The Silver Crown
- First edition
- Author: Robert C. O'Brien
- Illustrator: Dale Payson
- Language: English
- Genre: Children's science fiction
- Published: 1968 (Atheneum Books)
- Publication place: United States
- Media type: Print
- Pages: 274 (first edition)
- OCLC: 437126
- LC Class: PZ7.O135 Si

= The Silver Crown =

1968 novel by Robert C. O'Brien

The Silver Crown is a children's science-fiction book by Robert C. O'Brien. Published in 1968, it was his first novel.

==Plot summary==
The story is in the third person limited perspective, showing events as experienced by the protagonist, Ellen Carroll. The book opens when Ellen discovers a mysterious silver crown in her bedroom on her tenth birthday. This initiates a series of events which at first seem unrelated. Later that morning, her house burns down while she is out at the park and she witnesses a murder. Thrown on her own resources by the loss of her family, Ellen decides to hitchhike to her Aunt Sarah in Kentucky.
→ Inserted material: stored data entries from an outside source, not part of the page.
Definition revise_lifecycle (d : Draft) (target : string) (lifecycle : Lifecycle) (commit_seq : N) : Res Draft :=
  let s := d.1 in
  if has_tombstone s target then Err (not_found "record" target)
  else
  let? now := ok_or (current s target (head s)) (not_found "record" target) in
  let? content := content_for_revision s now in
  let m := sr_record now in
  put_record d (MkLogicalRecord (sr_id now) (m_kind m) (m_access m) (m_valid_time m) lifecycle (m_links m)
                  (rc_value content) (rc_search_text content) (rc_vector content) (rc_attributes content))
    (Some (sr_revision now)) commit_seq.

(** ** Hard deletion *)

Definition any_in (closure : gset string) (ids : list string) : bool :=
  existsb (λ id, bool_decide (id ∈ closure)) ids.

Definition option_ids (o : option string) : list string := match o with Some x => [x] | None => [] end.

(** A record that refers to a member of the closure. *)
Definition depends_on (closure : gset string) (links : SemanticLinks) : bool :=
  any_in closure (option_ids (l_subject links) ++ option_ids (l_source links) ++ option_ids (l_target links))
  || any_in closure (bt_elements (l_evidence links))
  || any_in closure (bt_elements (l_supersedes links))
  || any_in closure (bt_elements (l_conflict_members links)).

Definition discover (s : State) (closure : gset string) : gset string :=
  foldl (λ discovered '(id, history),
    if bool_decide (id ∈ closure) || has_tombstone s id then discovered
    else match revision_at history (head s) with
         | Some now => if depends_on closure (m_links (sr_record now)) then {[id]} ∪ discovered else discovered
         | None => discovered
         end) ∅ (bt_entries (histories s)).

Definition closure_step (s : State) (closure : gset string) : gset string + gset string :=
  let discovered := discover s closure in
  if bool_decide (discovered = ∅) then inr closure else inl (closure ∪ discovered).

(** Every round but the last adds a record, so one round more than there are
    records is enough ([closure_terminates]). *)
Definition deletion_closure (s : State) (target : string) : gset string :=
  match loop_nat (S (size (histories s))) (closure_step s) {[target]} with
  | inl closure | inr closure => closure
  end.

(** The request contents of the journal records that concern [id]. *)
Definition journal_refs_of (id : string) (record : JournalRecord) : list string :=
  match jr_event record with
  | ObservationAccepted observation_id _ request_content =>
      if bool_decide (observation_id = id) then [content_id request_content] else []
  | SemanticPublished _ request_content affected_ids =>
      if bool_decide (id ∈ affected_ids) then [content_id request_content] else []
  end.

Definition erased_refs (s : State) (id : string) : gset string :=
  list_to_set ((content_id ∘ sr_content) <$> default [] (histories s !! id))
  ∪ match observations s !! id with Some o => {[content_id (ob_content o)]} | None => ∅ end
  ∪ list_to_set (mjoin (journal_refs_of id <$> journal s)).

Definition delete_one (target requested_by reason : string) (commit_seq : N) (d : Draft) (id : string) : Draft :=
  let '(s, affected_ids) := d in
  let erased := erased_refs s id in
  let s := set_contents s (filter (λ kv, kv.1 ∉ erased) (contents s)) in
  let tombstone_reason := if bool_decide (id = target) then reason else "dependency_of:" +:+ target in
  let s := remove_security_candidate s id in
  let s := set_tombstones s
    (<[id := MkDeletionTombstone id requested_by tombstone_reason commit_seq erased]> (tombstones s)) in
  (s, {[id]} ∪ affected_ids).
On the way, she escapes from a kidnapper, is chased though the woods, and finds an ally in 8-year-old Otto. With Otto, she treks through the mountains, while being hunted by sinister men. At a black castle in the forest, Ellen encounters a medieval device called the Hieronymus Machine which is mind-controlling people and turning them into arsonists and assassins for an unknown purpose. The machine can be operated by two crowns, one black and one silver. It seems that only Ellen can activate the silver crown, the more powerful of the two. Ellen decides the Machine is too dangerous and, despite the temptation of becoming a queen, has it destroyed.

==Revised final chapter==
In the original version, one of the adult characters speculates that the Machine was responsible for sending the crown to Ellen and arranged events to draw her to the castle. This explanation ties up loose ends for the reader. O'Brien later revised the ending of the novel for the British edition to eliminate this section; Ellen's Aunt Sarah simply says she found the crown at "a little curio shop in Barcelona", with no apparent link to the Hieronymus Machine.

==Influences==
The "Hieronymus" in the book is a reference to St. Jerome; in the book's invented history, some of his followers drifted into occult sciences and built the Hieronymus Machine "many centuries ago in a monastery in Spain". Later, though, it was stated to be built by another Hieronymus c. 1000 AD, centuries after the actual St. Jerome. There is no basis for this in actual history. An American inventor Thomas Galen Hieronymus built a machine which he named a "Hieronymus machine" in 1949, the same year given in the novel for the discovery of the device by an archaeologist in Spain. However, his machine merely detected radiation supposedly emitted by all living things; it had nothing to do with mind control.

==Reception==
Kirkus Reviews observed "That Mr. Arthur's nightmare of thought control requires eight pages of explanation at the end is symptomatic of a fundamental failure ... [M]uch of what happens to her [Ellen] seems, even in retrospect, unnecessarily outlandish, and the connection with actuality is crude". In contrast, Andre Norton Award winner E. C. Myers said about The Silver Crown: "It may have been one of the first stories I read that straddled the line between fantasy and science fiction and deftly subverted readers' expectations" and "he left a lasting impression on generations of readers".